③上記5議員のうち、今回チラシを折り込んだ服部嘉雄議員は、1月14日、特別委員会に代わって開かれた全員協議会で、自らが栢木市長の一昨年の市長選の時に事務局長だったか会計責任者だったか、暗に市長の腹心か盟友であることを会議の議題に関係なく、自慢そうに吹聴した。それほど栢木市長に親しい人間が市長の進めている政策に反する要望書を出し、その上チラシで吹聴することはあまりにも不自然。

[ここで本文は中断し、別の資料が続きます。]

Lemma same_with_usb {A} (k : ClientM S A) : same_config (with_usb k).
Proof. intros a. unfold with_usb. destruct (usb a) as [c|]; [|done]. by destruct (k c). Qed.
Lemma same_in_fs {A} (k : FsM A) : same_config (in_fs k).
Proof. intros a. unfold in_fs. by destruct (k _). Qed.
Lemma same_ft_state : same_config (file_transfer_state bus).
Proof.
  intros a. unfold file_transfer_state, se_lift, get_file_transfer_state.
  destruct (is_mounted _); [done|]. destruct (usb a) as [c|]; [|done]. by destruct (ums_get_mount_state _ _ c).
Qed.
Lemma same_reconcile uc d : same_config (reconcile_usb_runtime bus uc d).
Proof.
  intros a. unfold reconcile_usb_runtime. destruct (usb a) as [cl|]; [|done].
  by destruct (reconcile_attempts _ _ _ _ _ cl).
Qed.

(** ** The invariant *)

(** The adapter is on exactly with SSH forwarding, and that only with MCP. *)
Definition settled a : Prop :=
  config_valid (cfg a) /\ nic a = ssh a /\ (ssh a = true -> mcp a = true).

Definition settled_at (s m : bool) a : Prop := settled a /\ ssh a = s /\ mcp a = m.

Section at_switches.
Context (s m : bool).

Lemma keeps_same_config {A} (k : MediaM S A) : same_config k -> keeps (settled_at s m) k.
Proof.
  intros Hk a Ha. specialize (Hk a). unfold settled_at, settled, nic, ssh, mcp, prefs, cfg in *. by rewrite Hk.
Qed.

Lemma keeps_stored ok f :
  (∀ c, config_valid c -> config_valid (f c)) ->
  (∀ c, cfg_ssh_forwarding_enabled (f c) = cfg_ssh_forwarding_enabled c) ->
  (∀ c, cfg_mcp_enabled (f c) = cfg_mcp_enabled c) ->
  (∀ c, enable (network_adapter (usb_devices (cfg_usb c))) = s ->
        enable (network_adapter (usb_devices (cfg_usb (f c)))) = s) ->
  keeps (settled_at s m) (in_config (update ok f)).
Proof.
  intros H1 H2 H3 H4 a ((Hv & Hn & Hm) & Hs & Hmm). rewrite stored by (by apply H1).
  unfold settled_at, settled, nic, ssh, mcp, prefs, cfg in *. cbn. rewrite H2, H3, H4 by congruence.
  split_and!; auto; congruence.
Qed.

Lemma keeps_store_devices env d :
  enable (network_adapter d) = s -> keeps (settled_at s m) (store_devices env d).
Proof. intros Hd. apply keeps_stored; [by intros c []|done..]. Qed.

Lemma keeps_usb {A} (k : ClientM S A) : keeps (settled_at s m) (with_usb k).
Proof. apply keeps_same_config, same_with_usb. Qed.
Lemma keeps_fs {A} (k : FsM A) : keeps (settled_at s m) (in_fs k).
Proof. apply keeps_same_config, same_in_fs. Qed.
Lemma keeps_state : keeps (settled_at s m) (file_transfer_state bus).
Proof. apply keeps_same_config, same_ft_state. Qed.
Lemma keeps_reconcile' uc d : keeps (settled_at s m) (reconcile_usb_runtime bus uc d).
Proof. apply keeps_same_config, same_reconcile. Qed.
Lemma keeps_target ok t : keeps (settled_at s m) (in_config (set_ft_mount_target ok t)).
Proof. apply keeps_stored; [by intros c []|done..]. Qed.
Lemma keeps_usb_config ok u : keeps (settled_at s m) (in_config (set_usb_config ok u)).
Proof. apply keeps_stored; [by intros c []|done..]. Qed.
Lemma keeps_mic ok b : keeps (settled_at s m) (in_config (set_microphone_emulation ok b)).
Proof. apply keeps_stored; [by intros c []|done..]. Qed.
Lemma keeps_elsewhere f : (∀ a, config (f a) = config a) -> keeps (settled_at s m) (se_modify (E := string) f).
Proof. intros Hf. by apply keeps_same_config. Qed.

#[local] Hint Resolve keeps_usb keeps_fs keeps_state keeps_reconcile' keeps_target keeps_usb_config keeps_mic : keeps.
#[local] Hint Extern 1 (keeps _ (se_modify _)) => (by apply keeps_elsewhere) : keeps.

Lemma keeps_unload' env : keeps (settled_at s m) (unload_with_file_img env).
Proof. unfold unload_with_file_img. keeps_solve. Qed.
Lemma keeps_image path t : keeps (settled_at s m) (set_mass_storage_image bus path t).
Proof. unfold set_mass_storage_image, get_vm_mode_from_sidecar. keeps_solve. Qed.
Lemma keeps_mode' b t : keeps (settled_at s m) (set_mass_storage_mode bus b t).
Proof. unfold set_mass_storage_mode. keeps_solve. Qed.
#[local] Hint Resolve keeps_unload' keeps_image keeps_mode' : keeps.
Lemma keeps_ft_unmount' env : keeps (settled_at s m) (unmount_file_img bus env).
Proof. unfold unmount_file_img. keeps_solve. Qed.
#[local] Hint Resolve keeps_ft_unmount' : keeps.
Lemma keeps_serve env r : keeps (settled_at s m) (serve_reader bus env r).
Proof. unfold serve_reader, start_nbd, wait_nbd_ready. keeps_solve. Qed.
Lemma keeps_claim st : keeps (settled_at s m) (claim_media st).
Proof. unfold claim_media. keeps_solve. Qed.
Lemma keeps_storage env name mode : keeps (settled_at s m) (mount_with_storage bus env name mode).
Proof. unfold mount_with_storage. keeps_solve. Qed.
#[local] Hint Resolve keeps_serve keeps_claim keeps_storage : keeps.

④以前にも書いたことですが、昨年末概要が公表された2022年度予算には、本来盛り込まれなければならない基本計画策定後の相当な額になるBブロック病院整備事業費が実質的に計上されていない。このことは、不自然であり、これは市長の了解なくしてはできないこと。市長は早い段階からBブロック病院を断念していたのではないか?いや、そもそも、当初からフェイント(見せかけ)だったのではないかという疑念まで出てくる。

⑤「創政会」の要望書の内容紹介からはじまる市広報紙の号外を、高額ではないとしても市税を使って新聞折込みまでして配布することは不自然。要望書の文章に市長の口吻(こうふん)が感じられる。

市長の自作自演の喜劇の様相だが、市民にとっては悲劇 新病院整備しないダメ押しまで

 改めて整理すると、市長会派から突如、市長の意向に反する要望書が出るという珍事が発生した。それにもかかわらず、市長は憤慨も抵抗もしないで、素直にそれを受け入れて、即刻Bブロック病院を断念した。通常であれば、大事であるはずなのに、事は平穏、円滑に済んでいます。また、普通であれば、市長にとって自らの政策を打ち砕いた2度と見たくもないはずの要望書の内容を市ホームページだけでなく、新聞折込みチラシまで使って市民に知らせた。片や、これまた通常であれば、市長会派でありながら市長に対して反旗を翻す内容の要望書を出したこと、言い換えれば内輪の揉め事を、わざわざ「豪華な」チラシで市民に紹介する服部議員の行為。

 このように辿ってくると、今回の要望書による断念騒動は、勘ぐるまでもなく、市長の自作自演のように見えてきます。喜劇の様相を帯びていますが、市民にとっては悲劇。

 服部議員のチラシには「現在の市立野洲病院は必要な機器の導入 や建物の修繕も行っており、当分の間、使用に支 障はないとのことです。」と、新病院の整備をしないことのダメ押しまでしてある。